The retinal specialist comes in, looks in my eye, and says, “You must have glaucoma based on your optic nerve.”  I tell him that if he’d read the notes and test results, he’d find that I don’t have glaucoma.  He stood there and read my file, reviewed every test result that was sent to him, looked in my eyes again, and said, “I don’t know what you have.”  They checked my vision again and now I’m up to 20/60 with glasses.  One more jump and I’ll end up unable to legally drive — day or night.  he continued to check tests and the photos and reports before sitting down in front of me and admitting, “I can’t do anything for you.  There’s nothing wrong with your retinas that should be causing this that I could fix.  You need to see someone else.”

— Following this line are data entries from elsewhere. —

Module store_status.
(** user/k4fmt/src/generated.rs:144-144 [store_status::OK] *)
Definition OK : N := 0.
(** user/k4fmt/src/generated.rs:146-146 [store_status::INVALID_REQUEST] *)
Definition INVALID_REQUEST : N := 1.
(** user/k4fmt/src/generated.rs:148-148 [store_status::FORBIDDEN] *)
Definition FORBIDDEN : N := 2.
(** user/k4fmt/src/generated.rs:150-150 [store_status::NOT_FOUND] *)
Definition NOT_FOUND : N := 3.
(** user/k4fmt/src/generated.rs:152-152 [store_status::GENERATION_STALE] *)
Definition GENERATION_STALE : N := 4.
(** user/k4fmt/src/generated.rs:154-154 [store_status::VALIDATION_MISMATCH] *)
Definition VALIDATION_MISMATCH : N := 5.
(** user/k4fmt/src/generated.rs:156-156 [store_status::POLICY_REFUSED] *)
Definition POLICY_REFUSED : N := 6.
(** user/k4fmt/src/generated.rs:158-158 [store_status::CONFLICT] *)
Definition CONFLICT : N := 7.
(** user/k4fmt/src/generated.rs:160-160 [store_status::SEQUENCE_GAP] *)
Definition SEQUENCE_GAP : N := 8.
(** user/k4fmt/src/generated.rs:162-162 [store_status::RESULT_EXPIRED] *)
Definition RESULT_EXPIRED : N := 9.
(** user/k4fmt/src/generated.rs:164-164 [store_status::EXHAUSTED] *)
Definition EXHAUSTED : N := 10.
(** user/k4fmt/src/generated.rs:166-166 [store_status::UNAVAILABLE] *)
Definition UNAVAILABLE : N := 11.
(** user/k4fmt/src/generated.rs:168-168 [store_status::EFFECT_REFUSED] *)
Definition EFFECT_REFUSED : N := 12.
(** user/k4fmt/src/generated.rs:170-170 [store_status::INTEGRITY_FAILED] *)
Definition INTEGRITY_FAILED : N := 13.
(** user/k4fmt/src/generated.rs:172-172 [store_status::RETAINED] *)
Definition RETAINED : N := 14.
(** user/k4fmt/src/generated.rs:174-174 [store_status::TOO_LARGE] *)
Definition TOO_LARGE : N := 15.
End store_status.

Module result_outcome.
(** user/k4fmt/src/generated.rs:180-180 [result_outcome::NEVER_SEEN] *)
Definition NEVER_SEEN : N := 0.
(** user/k4fmt/src/generated.rs:182-182 [result_outcome::COMMITTED] *)
Definition COMMITTED : N := 1.
(** user/k4fmt/src/generated.rs:184-184 [result_outcome::ABORTED] *)
Definition ABORTED : N := 2.
(** user/k4fmt/src/generated.rs:186-186 [result_outcome::UNKNOWN] *)
Definition UNKNOWN : N := 3.
(** user/k4fmt/src/generated.rs:188-188 [result_outcome::RESULT_EXPIRED] *)
Definition RESULT_EXPIRED : N := 4.
(** user/k4fmt/src/generated.rs:190-190 [result_outcome::PENDING] *)
Definition PENDING : N := 5.
End result_outcome.

Module outbox_status.
(** user/k4fmt/src/generated.rs:196-196 [outbox_status::NONE] *)
Definition NONE : N := 0.
(** user/k4fmt/src/generated.rs:198-198 [outbox_status::PENDING] *)
Definition PENDING : N := 1.
(** user/k4fmt/src/generated.rs:200-200 [outbox_status::DELIVERED] *)
Definition DELIVERED : N := 2.
(** user/k4fmt/src/generated.rs:202-202 [outbox_status::UNKNOWN] *)
Definition UNKNOWN : N := 3.
(** user/k4fmt/src/generated.rs:204-204 [outbox_status::REFUSED] *)
Definition REFUSED : N := 4.
End outbox_status.

Module abort_reason.
(** user/k4fmt/src/generated.rs:210-210 [abort_reason::NONE] *)
Definition NONE : N := 0.
(** user/k4fmt/src/generated.rs:212-212 [abort_reason::RECOVERED_UNRESOLVED] *)
Definition RECOVERED_UNRESOLVED : N := 1.
(** user/k4fmt/src/generated.rs:214-214 [abort_reason::DEPENDENCY_MISSING] *)
Definition DEPENDENCY_MISSING : N := 2.
(** user/k4fmt/src/generated.rs:216-216 [abort_reason::SERVICE_REFUSED] *)
Definition SERVICE_REFUSED : N := 3.
(** user/k4fmt/src/generated.rs:218-218 [abort_reason::EXHAUSTED] *)
Definition EXHAUSTED : N := 4.
End abort_reason.

Module fault_mode.
(** user/k4fmt/src/generated.rs:224-224 [fault_mode::NONE] *)
Definition NONE : N := 0.
(** user/k4fmt/src/generated.rs:226-226 [fault_mode::STOP] *)
Definition STOP : N := 1.
(** user/k4fmt/src/generated.rs:228-228 [fault_mode::DROP_WRITE] *)
Definition DROP_WRITE : N := 2.
(** user/k4fmt/src/generated.rs:230-230 [fault_mode::TEAR_WRITE] *)
Definition TEAR_WRITE : N := 3.
(** user/k4fmt/src/generated.rs:232-232 [fault_mode::LOSE_RESPONSE] *)
Definition LOSE_RESPONSE : N := 4.
(** user/k4fmt/src/generated.rs:234-234 [fault_mode::KILL_SERVICE] *)
Definition KILL_SERVICE : N := 5.
(** user/k4fmt/src/generated.rs:236-236 [fault_mode::IO_ERROR] *)
Definition IO_ERROR : N := 6.
(** user/k4fmt/src/generated.rs:238-238 [fault_mode::REORDER] *)
Definition REORDER : N := 7.
(** user/k4fmt/src/generated.rs:240-240 [fault_mode::LOSE_CONTROL] *)
Definition LOSE_CONTROL : N := 8.
End fault_mode.

Module fault_point.
(** user/k4fmt/src/generated.rs:246-246 [fault_point::NONE] *)
Definition NONE : N := 0.
(** user/k4fmt/src/generated.rs:248-248 [fault_point::BEFORE_PREPARE] *)
Definition BEFORE_PREPARE : N := 1.
(** user/k4fmt/src/generated.rs:250-250 [fault_point::AFTER_PREPARE] *)
Definition AFTER_PREPARE : N := 2.
(** user/k4fmt/src/generated.rs:252-252 [fault_point::BEFORE_OBJECT] *)
Definition BEFORE_OBJECT : N := 3.
(** user/k4fmt/src/generated.rs:254-254 [fault_point::AFTER_OBJECTS] *)
Definition AFTER_OBJECTS : N := 4.
(** user/k4fmt/src/generated.rs:256-256 [fault_point::BEFORE_COMMIT] *)
Definition BEFORE_COMMIT : N := 5.
(** user/k4fmt/src/generated.rs:258-258 [fault_point::AFTER_COMMIT] *)
Definition AFTER_COMMIT : N := 6.
(** user/k4fmt/src/generated.rs:260-260 [fault_point::BEFORE_ABORT] *)
Definition BEFORE_ABORT : N := 7.
(** user/k4fmt/src/generated.rs:262-262 [fault_point::AFTER_CHECKPOINT] *)
Definition AFTER_CHECKPOINT : N := 8.
(** user/k4fmt/src/generated.rs:264-264 [fault_point::AFTER_SUPERBLOCK] *)
Definition AFTER_SUPERBLOCK : N := 9.
(** user/k4fmt/src/generated.rs:266-266 [fault_point::AFTER_OUTBOX_SEND] *)
Definition AFTER_OUTBOX_SEND : N := 10.
End fault_point.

Now I’m waiting until next week to see a neuro-ophthalmologist at one of the more-prestigious medical colleges in the United States (which happens to be across the state from where I live) so that they can scan my eyes, my optic nerves, my brain, and whatever else they decide to stick into a machine to see if there’s a tumor, a damaged area, a disease, an alien, or something else.  I’m waiting for the usual answer I get — “It’s all in your head.”  My eyes are in my head, so of course it’s “in my head.”  I had an ophthalmologist once tell me it was “in my head” as if I was making it all up.  He was quite humbled when a partner of his had to do a cryogenic surgery to repair a hole in my retina that the first one had missed by thinking I was pretending (and I didn’t have to pay for the surgery).  But now I’m facing the prospect of not being able to drive, not knowing what’s causing this, and/or finding out that it could be something that can or can’t be fixed easily and — guess what — Biological Mother is worried now.  I didn’t want her to be worried now because there’s nothing that can be done until I have the tests and someone comes up with an answer.  And if this doctor can’t come up with an answer, there’s no one left to see (no pun intended).

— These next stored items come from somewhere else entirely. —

(* ===== verification/K4Format.v ===== *)
(** * The canonical encoders of the durable store

    [user/k4fmt/src/lib.rs]: digests, names, trees, framed records, superblocks, the
    harness directive and the check of the golden vectors. A buffer is the list of
    its bytes; a function that writes into one returns it. *)

From S2P Require Import Prelude Bytes Sha256 K4Layout K4Golden.

#[local] Open Scope N_scope.

(** user/k4fmt/src/lib.rs:36-45 [FormatError] *)
Inductive FormatError := TooSmall | OutOfRange | BadName | NotCanonical.

(** A computation that may refuse, and may panic: [None] is the panic. *)
Definition Res (A : Type) : Type := option (FormatError + A).
Definition ok {A} (a : A) : Res A := Some (inr a).
Definition refuse {A} (e : FormatError) : Res A := Some (inl e).
(** [r?] and what follows. *)
Definition andthen {A B} (r : Res A) (k : A → Res B) : Res B :=
  match r with
  | Some (inr a) => k a
  | Some (inl e) => Some (inl e)
  | None => None
  end.
Notation "x '<~' r ';;' k" := (andthen r (λ x, k))
  (at level 100, r at next level, k at level 200, right associativity).

(** ** Plain structures in a buffer *)

(** user/k4fmt/src/lib.rs:72-88 [Pod::read_from] *)
Definition read_from {A} (c : Codec A) (bytes : list N) (offset : nat) : option A :=
  let last := (offset + cd_size c)%nat in
  if decide (length bytes < last)%nat then None else Some (cd_value c (slice offset (cd_size c) bytes)).

(** user/k4fmt/src/lib.rs:91-100 [Pod::write_to] *)
Definition write_to {A} (c : Codec A) (a : A) (out : list N) (offset : nat) : Res (list N) :=
  let last := (offset + cd_size c)%nat in
  if decide (U64_MAX < N.of_nat last) then refuse OutOfRange else
  if decide (length out < last)%nat then refuse TooSmall else
  ok (splice offset (cd_bytes c a) out).

(** user/k4fmt/src/lib.rs:137-137 [BLOCK] *)
Definition BLOCK : nat := N.to_nat geometry.BLOCK_SIZE.

(** ** Digests *)

(** A computation fed these pieces. [finish] always ends. *)
Definition hash (parts : list (list N)) : list N :=
  default [] (finish (foldl (λ h data, update data h) sha_new parts)).

(** user/k4fmt/src/lib.rs:149-157 [object_digest, prefixed] *)
Definition object_digest (object_type : N) (content : list N) : list N :=
  hash [prefix.OBJECT; le_bytes 4 object_type; le_bytes 4 0;
        le_bytes 8 (N.of_nat (length content)); content].

(** user/k4fmt/src/lib.rs:164-188 [request_digest] *)
Definition request_digest (principal sequence op expected_generation : N)
    (candidate_root policy_digest validation_digest : list N) (outbox_target : N)
    (outbox_payload_digest : list N) : list N :=
  hash [prefix.REQUEST; le_bytes 8 principal; le_bytes 8 sequence; le_bytes 4 op; le_bytes 4 0;
        le_bytes 8 expected_generation; candidate_root; policy_digest; validation_digest;
        le_bytes 8 outbox_target; outbox_payload_digest].

(** user/k4fmt/src/lib.rs:191-200 [store_uuid] *)
Definition store_uuid (seed store_epoch : N) : list N :=
  take 16 (hash [prefix.STORE_UUID; le_bytes 8 seed; le_bytes 8 store_epoch]).

(** user/k4fmt/src/lib.rs:203-208 [record_digest] *)
Definition record_digest (header : RecordHeader) (payload : list N) : list N :=
  hash [take RecordHeader.OFFSET_DIGEST (cd_bytes RecordHeader_codec header); payload].

(** user/k4fmt/src/lib.rs:211-213 [superblock_digest] *)
Definition superblock_digest (block : StoreSuperblock) : list N :=
  hash [take StoreSuperblock.OFFSET_DIGEST (cd_bytes StoreSuperblock_codec block)].

(** user/k4fmt/src/lib.rs:216-218 [harness_digest] *)
Definition harness_digest (directive : HarnessDirective) : list N :=
  hash [take HarnessDirective.OFFSET_DIGEST (cd_bytes HarnessDirective_codec directive)].

(** ** Names and trees *)

(** user/k4fmt/src/lib.rs:225-233 [legal_name] *)
Definition legal_name (name : list N) : bool :=
  if bool_decide (name = []) || bool_decide (32 < length name)%nat then false
  else if bool_decide (name = [46]) || bool_decide (name = [46; 46]) then false
  else negb (existsb (λ byte, bool_decide (byte = 0) || bool_decide (byte = 47)) name).

(** user/k4fmt/src/lib.rs:237-250 [Binding] *)
Record Binding := mkBinding {
  bd_name : list N;
  bd_name_len : nat;
  bd_child_type : N;
  bd_flags : N;
  bd_length : N;
  bd_digest : list N
}.

Module Binding.
(** user/k4fmt/src/lib.rs:254-274 [Binding::new] *)
Definition new (name : list N) (child_type flags length_ : N) (digest : list N) :
    FormatError + Binding :=
  if negb (legal_name name) then inl BadName else
  inr (mkBinding (splice 0 name (replicate 32 0)) (length name) child_type flags length_ digest).
(** user/k4fmt/src/lib.rs:277-279 [Binding::name]. [None] is the panic of a length past
    the array. *)
Definition name (b : Binding) : option (list N) :=
  if decide (bd_name_len b <= length (bd_name b))%nat then Some (take (bd_name_len b) (bd_name b))
  else None.
End Binding.

(** [a < b] on byte slices. *)
Fixpoint bytes_lt (a b : list N) : bool :=
  match a, b with
  | _, [] => false
  | [], _ :: _ => true
  | x :: a, y :: b => bool_decide (x < y) || bool_decide (x = y) && bytes_lt a b
  end.

(** user/k4fmt/src/lib.rs:291-295 [encode_tree, the order] *)
Fixpoint check_order (entries : list Binding) : Res () :=
  match entries with
  | a :: (b :: _) as rest =>
      match Binding.name a, Binding.name b with
      | Some na, Some nb => if negb (bytes_lt na nb) then refuse NotCanonical else check_order rest
      | _, _ => None
      end
  | _ => ok ()
  end.

(** user/k4fmt/src/lib.rs:296-300 [encode_tree, the names] *)
Fixpoint check_names (entries : list Binding) : Res () :=
  match entries with
  | [] => ok ()
  | a :: rest =>
      match Binding.name a with
      | Some na => if negb (legal_name na) then refuse BadName else check_names rest
      | None => None
      end
  end.

(** user/k4fmt/src/lib.rs:311-319 [encode_tree, an entry] *)
Definition tree_entry (e : Binding) : TreeEntry :=
  mkTreeEntry (bd_child_type e) (bd_flags e) (bd_length e) (bd_digest e)
    (N.of_nat (bd_name_len e)) 0 (bd_name e).

(** user/k4fmt/src/lib.rs:310-321 [encode_tree, the loop] *)
Fixpoint write_entries (index : nat) (entries : list Binding) (out : list N) : Res (list N) :=
  match entries with
  | [] => ok out
  | e :: entries =>
      out <~ write_to TreeEntry_codec (tree_entry e) out (TreeHeader.SIZE + index * TreeEntry.SIZE);;
      write_entries (S index) entries out
  end.

(** user/k4fmt/src/lib.rs:287-323 [encode_tree]. The buffer, and how much of it was
    written. *)
Definition encode_tree (out : list N) (entries : list Binding) : Res (list N * nat) :=
  if decide (geometry.MAX_TREE_ENTRIES < N.of_nat (length entries)) then refuse OutOfRange else
  _ <~ check_order entries;;
  _ <~ check_names entries;;
  let total := (TreeHeader.SIZE + length entries * TreeEntry.SIZE)%nat in
  if decide (length out < total)%nat then refuse TooSmall else
  out <~ write_to TreeHeader_codec (mkTreeHeader (N.of_nat (length entries)) 0) out 0;;
  out <~ write_entries 0 entries out;;
  ok (out, total).

(** One entry of the bytes, with the rules on it; [before] is the entry before it. *)
(** user/k4fmt/src/lib.rs:340-362 [decode_tree, the loop body] *)
Definition decode_entry (bytes : list N) (index : nat) (before : option Binding) :
    FormatError + Binding :=
  match read_from TreeEntry_codec bytes (TreeHeader.SIZE + index * TreeEntry.SIZE) with
  | None => inl TooSmall
  | Some raw =>
      let name_len := N.to_nat (te_name_len raw) in
      if bool_decide (32 < name_len)%nat || negb (bool_decide (te_reserved0 raw = 0)) then inl OutOfRange
      else if existsb (λ byte, negb (bool_decide (byte = 0))) (drop name_len (te_name raw))
      then inl BadName
      else if negb (legal_name (take name_len (te_name raw))) then inl BadName
      else
        let b := mkBinding (te_name raw) name_len (te_child_type raw) (te_flags raw)
                   (te_length raw) (te_digest raw) in
        match before with
        | Some p =>
            if negb (bytes_lt (take (bd_name_len p) (bd_name p)) (take name_len (te_name raw)))
            then inl NotCanonical else inr b
        | None => inr b
        end
  end.

(** user/k4fmt/src/lib.rs:339-363 [decode_tree, the loop] *)
Fixpoint decode_entries (bytes : list N) (count index : nat) (before : option Binding) :
    FormatError + list Binding :=
  match count with
  | O => inr []
  | S count =>
      match decode_entry bytes index before with
      | inl e => inl e
      | inr b =>
          match decode_entries bytes count (S index) (Some b) with
          | inl e => inl e
          | inr rest => inr (b :: rest)
          end
      end
  end.

(** The entries written to the front of the output, which holds [room]. *)
(** user/k4fmt/src/lib.rs:330-365 [decode_tree] *)
Definition decode_tree (bytes : list N) (room : nat) : FormatError + list Binding :=
  match read_from TreeHeader_codec bytes 0 with
  | None => inl TooSmall
  | Some header =>
      let count := th_entry_count header in
      if negb (bool_decide (th_reserved0 header = 0)) ||
         bool_decide (geometry.MAX_TREE_ENTRIES < count) || bool_decide (N.of_nat room < count)
      then inl OutOfRange
      else if negb (bool_decide (length bytes = TreeHeader.SIZE + N.to_nat count * TreeEntry.SIZE)%nat)
      then inl OutOfRange
      else decode_entries bytes (N.to_nat count) 0 None
  end.

(** ** Records *)

(** user/k4fmt/src/lib.rs:369-380 [RecordFrame] *)
Record RecordFrame := mkRecordFrame {
  rf_kind : N;
  rf_sequence : N;
  rf_store_epoch : N;
  rf_arena : N;
  rf_prev_digest : list N
}.

(** user/k4fmt/src/lib.rs:400-415 [frame_record, the header] *)
Definition frame_header (frame : RecordFrame) (payload : list N) (blocks : nat) : RecordHeader :=
  let header := mkRecordHeader magic.RECORD FORMAT_MAJOR FORMAT_MINOR (rf_kind frame)
    (rf_sequence frame) (rf_store_epoch frame) (N.of_nat (length payload)) (N.of_nat blocks)
    (rf_arena frame) 0 0 (rf_prev_digest frame) (replicate 32 0) in
  header <| rh_digest := record_digest header payload |>.

(** user/k4fmt/src/lib.rs:387-420 [frame_record]. The buffer, the blocks written and the
    digest. *)
Definition frame_record (out : list N) (frame : RecordFrame) (payload : list N) :
    Res (list N * (nat * list N)) :=
  let total := (RecordHeader.SIZE + length payload)%nat in
  let blocks := N.to_nat (div_ceil (N.of_nat total) geometry.BLOCK_SIZE) in
  if decide (geometry.RECORD_MAX_BLOCKS < N.of_nat blocks) then refuse OutOfRange else
  if decide (length out < blocks * BLOCK)%nat then refuse TooSmall else
  let header := frame_header frame payload blocks in
  let out := splice 0 (replicate (blocks * BLOCK) 0) out in
  out <~ write_to RecordHeader_codec header out 0;;
  ok (splice RecordHeader.SIZE payload out, (blocks, rh_digest header)).

(** user/k4fmt/src/lib.rs:424-431 [ParsedRecord] *)
Record ParsedRecord := mkParsedRecord {
  pr_header : RecordHeader;
  pr_payload_offset : nat;
  pr_payload_len : nat
}.
(** user/k4fmt/src/lib.rs:435-437 [ParsedRecord::payload], its range in the span *)
Definition record_payload (r : ParsedRecord) (span : list N) : list N :=
  slice (pr_payload_offset r) (pr_payload_len r) span.

(** user/k4fmt/src/lib.rs:446-472 [parse_record] *)
Definition parse_record (span : list N) : option ParsedRecord :=
  header ← read_from RecordHeader_codec span 0;
  if negb (bool_decide (rh_magic header = magic.RECORD)) ||
     negb (bool_decide (rh_format_major header = FORMAT_MAJOR)) then None else
  let blocks := rh_block_count header in
  if bool_decide (blocks = 0) || bool_decide (geometry.RECORD_MAX_BLOCKS < blocks) then None else
  extent ← checked_mul 64 blocks geometry.BLOCK_SIZE;
  if bool_decide (N.of_nat (length span) < extent) then None else
  let payload_len := rh_payload_len header in
  last ← checked_add 64 (N.of_nat RecordHeader.SIZE) payload_len;
  if bool_decide (extent < last) then None else
  let payload := slice RecordHeader.SIZE (N.to_nat payload_len) span in
  if negb (bool_decide (rh_digest header = record_digest header payload)) then None else
  Some (mkParsedRecord header RecordHeader.SIZE (N.to_nat payload_len)).

(** user/k4fmt/src/lib.rs:475-484 [parse_superblock] *)
Definition parse_superblock (block : list N) : option StoreSuperblock :=
  decoded ← read_from StoreSuperblock_codec block 0;
  if negb (bool_decide (sb_magic decoded = magic.SUPERBLOCK)) ||
     negb (bool_decide (sb_format_major decoded = FORMAT_MAJOR)) then None else
  if negb (bool_decide (sb_digest decoded = superblock_digest decoded)) then None else
  Some decoded.

(** user/k4fmt/src/lib.rs:487-496 [parse_harness] *)
Definition parse_harness (block : list N) : option HarnessDirective :=
  decoded ← read_from HarnessDirective_codec block 0;
  if negb (bool_decide (hd_magic decoded = magic.HARNESS)) then None else
  if negb (bool_decide (hd_digest decoded = harness_digest decoded)) then None else
  Some decoded.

What am I doing?  I’m sitting here completing one of the objectives of my blog by getting things out in the open and trying to get my “voices” to shut-up about them.  But, at the same time, I’m boring the rest of y’all to death, announcing a problem that other family members still don’t know about (but they might as well hear it from me here), and I’m still not feeling any better about it.  If this is supposed to be therapeutic, it’s not helping.  Even Celeste is noticing the tension in the room and trying to get me to quit typing.

Am I doing this right?  Is this actually going to work?  It is worth the daily “freak-out” when I don’t have a topic already in mind?  Does it fundamentally matter in the greater scheme of things?  And would anyone notice?

And, before anyone says it, the answer is not “42.”  I’ve already tried it and it’s not worked….yet.